Animenosekai / translate

A module grouping multiple translation APIs
GNU Affero General Public License v3.0
525 stars 60 forks source link

ReversoTranslator BUG #96

Open reddere opened 1 year ago

reddere commented 1 year ago

ReversoTranslator is bugged as when words like única are getting passed in the source text field, it throws error: requests.exceptions.ChunkedEncodingError: ("Connection broken: InvalidChunkLength(got length b'', 0 bytes read)", InvalidChunkLength(got length b'', 0 bytes read))

Here is a piece of code to replicate:

from translatepy.translators.reverso import ReversoTranslate

translator = ReversoTranslate()

text = 'Una manera única de conseguir la victoria\n\nJonesyTheGoat'
t = translator.translate(text, 'Italian')
print(t)

Note how if you remove única, it works great. Somehow it throw error even if you replace the ú with a normal u. No idea why, @Animenosekai thanks in advance <3

ZhymabekRoman commented 1 year ago

requests doesn't supports HTTP/2, probably that's why it's throws exception ChunkedEncodingError. Or there is some problem in server side. Anyway, if we send exactly same request with curl, we get useful information about error itself:

{"error":"direction_invalid","errorType":"validation"}⏎
ZhymabekRoman commented 1 year ago

@reddere, as a workaround, please specify the source language of the text, as Reverso recognises text in Catalan. However, the translate endpoint doesn't support Catalan translation:

from translatepy.translators.reverso import ReversoTranslate

translator = ReversoTranslate()

text = 'Una manera única de conseguir la victoria\n\nJonesyTheGoat'
t = translator.translate(text, 'Italian', 'Spanish')
print(t)
ZhymabekRoman commented 1 year ago

I made some investigation and came to conclusion that when we send request from Chromium, even from Icnognito mode, Reverso correctly detects language as Spanish, if we export same request as curl format from Network tab of Devtool and execute it in terminal, we get Catalon language as in requests result. Probably Reverso uses some fingerprinting algorithm to detect the source of incoming requests, I have no better explanations.

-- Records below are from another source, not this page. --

Lemma validate_relationships_Ok l seen :
  validate_relationships l seen = Ok tt ↔ ∀ rel ids, (rel, ids) ∈ l → ∀ m, m ∈ ids → m ∈ seen.
Proof.
  induction l as [|[rel ids] l IH]; cbn [validate_relationships]; [set_solver|].
  destruct (validate_ids rel (bset_elems ids) seen) as [[]|e|] eqn:E; simpl.
  - rewrite IH, validate_ids_Ok in *. setoid_rewrite elem_of_bset_elems in E.
    split; [|set_solver]. intros Hl rel' ids' [[= -> ->]|Hin]%elem_of_cons; [done|by eapply Hl].
  - split; [done|]. intros Hl. enough (validate_ids rel (bset_elems ids) seen = Ok tt) by congruence.
    apply validate_ids_Ok. intros m. rewrite elem_of_bset_elems. eapply Hl. by left.
  - split; [done|]. intros Hl. enough (validate_ids rel (bset_elems ids) seen = Ok tt) by congruence.
    apply validate_ids_Ok. intros m. rewrite elem_of_bset_elems. eapply Hl. by left.
Qed.

Lemma validate_services_Ok l seen :
  validate_services l seen = Ok tt ↔ NoDup (service_id <$> l) ∧ Forall (λ s, service_id s ∉ seen) l.
Proof.
  revert seen. induction l as [|s l IH]; intros seen; cbn [validate_services fmap list_fmap].
  { split; [|done]. intros _. split; constructor. }
  rewrite Forall_cons, NoDup_cons. case_bool_decide; [naive_solver|].
  rewrite IH, !Forall_forall, list_elem_of_fmap. split.
  - intros (? & Hl). split_and!; try done; [|set_solver].
    intros (x & E & Hin). specialize (Hl x Hin). set_solver.
  - intros ((Hn & ?) & (_ & Hl)). split; [done|]. intros x Hin. rewrite not_elem_of_union, not_elem_of_singleton.
    split; [|by apply Hl]. intros E. apply Hn. by exists x.
Qed.

Lemma validate_Ok d : validate d = Ok tt ↔ well_formed d.
Proof.
  unfold validate. case_bool_decide as Hid; [split; [done|by intros []]|].
  pose proof (validate_methods_Ok (id d) (verification_methods d) ∅) as Hm.
  pose proof (validate_relationships_Ok (btree_entries (relationships d))
    (list_to_set (method_id <$> verification_methods d) ∪ ∅)) as Hr.
  setoid_rewrite elem_of_btree_entries in Hr.
  pose proof (validate_services_Ok (services d) ∅) as Hs. split.
  - destruct (validate_methods _ _ _) as [seen|e|]; [|done..]. simpl.
    destruct (proj1 (Hm seen) eq_refl) as (H1 & H2 & ->).
    destruct (validate_relationships _ _) as [[]|e|]; [|done..]. simpl. intros [H3 _]%Hs.
    split; try done.
    + eapply Forall_impl; [exact H2|]. by intros ? [_ ?].
    + intros rel ids Hl m Hin. pose proof (proj1 Hr eq_refl rel ids Hl m Hin). set_solver.
  - intros [_ H1 H2 H3 H4]. rewrite (proj2 (Hm (list_to_set (method_id <$> verification_methods d) ∪ ∅))).
    + simpl. rewrite (proj2 Hr); [|intros rel ids Hl m Hin; pose proof (H3 rel ids Hl m Hin) as Hin'; cbv beta in Hin'; set_solver].
      simpl. apply Hs. split; [done|]. apply Forall_forall. set_solver.
    + split_and!; [done| |reflexivity]. eapply Forall_impl; [done|]. set_solver.
Qed.

Lemma validate_no_panic d : validate d ≠ Panic.
Proof.
  assert (∀ i l seen, validate_methods i l seen ≠ Panic) as Hm.
  { intros i l. induction l as [|x l IH]; intros seen; simpl; [done|]. repeat case_bool_decide; auto. }
  assert (∀ rel l seen, validate_ids rel l seen ≠ Panic) as Hi.
  { intros rel l seen. induction l as [|x l IH]; simpl; [done|]. case_bool_decide; auto. }
  assert (∀ l seen, validate_relationships l seen ≠ Panic) as Hr.
  { intros l seen. induction l as [|[rel ids] l IH]; simpl; [done|].
    specialize (Hi rel (bset_elems ids) seen). destruct (validate_ids _ _ _); simpl; auto. }
  assert (∀ l seen, validate_services l seen ≠ Panic) as Hs.
  { intros l. induction l as [|x l IH]; intros seen; simpl; [done|]. case_bool_decide; auto. }
  unfold validate. case_bool_decide; [done|].
  specialize (Hm (id d) (verification_methods d) ∅). destruct (validate_methods _ _ _) as [seen| |]; simpl; [|done..].
  specialize (Hr (btree_entries (relationships d)) seen). destruct (validate_relationships _ _); simpl; auto.
Qed.

(** ** The canonical encoding *)

Lemma delimited_count : delimited (λ n, (N.of_nat n < width 32)%N) count_bytes.
Proof.
  intros x y r1 r2 Hx Hy E. unfold count_bytes in E. rewrite !wrap_small in E by done. rewrite width_32 in *.
  apply delimited_be in E as [E ->]; [|done..]. split; [lia|done].
Qed.

Lemma delimited_sized : delimited (λ b, (N.of_nat (length b) < width 32)%N) sized_bytes.
Proof.
  intros x y r1 r2 Hx Hy E. unfold sized_bytes in E. rewrite <-!(assoc_L (++)) in E.
  apply delimited_count in E as [El E]; [|done..]. by apply app_inj_1 in E.
Qed.

Lemma delimited_list {A} (P : A → Prop) (f : A → bytes) l1 l2 r1 r2 :
  delimited P f → Forall P l1 → Forall P l2 →
  (N.of_nat (length l1) < width 32)%N → (N.of_nat (length l2) < width 32)%N →
  count_bytes (length l1) ++ mjoin (f <$> l1) ++ r1 = count_bytes (length l2) ++ mjoin (f <$> l2) ++ r2 →
  l1 = l2 ∧ r1 = r2.
Proof.
  intros Hf H1 H2 L1 L2 E. apply delimited_count in E as [El E]; [|done..]. by eapply delimited_items.
Qed.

reddere commented 1 year ago

I deeply appreciate the insightful replies @ZhymabekRoman . Unfortunately I cannot set the source language as I'm using the translator to translate from multiple languages (english, spanish and german mainly) to italian. If reverso detects the source of incoming requests, will passing a Chromium User-Agent in headers work?

ZhymabekRoman commented 1 year ago

will passing a Chromium User-Agent in headers work?

Nope

ZhymabekRoman commented 1 year ago

As a workaround, I think you can use Google to detect the language and pass it to Reverso for translation.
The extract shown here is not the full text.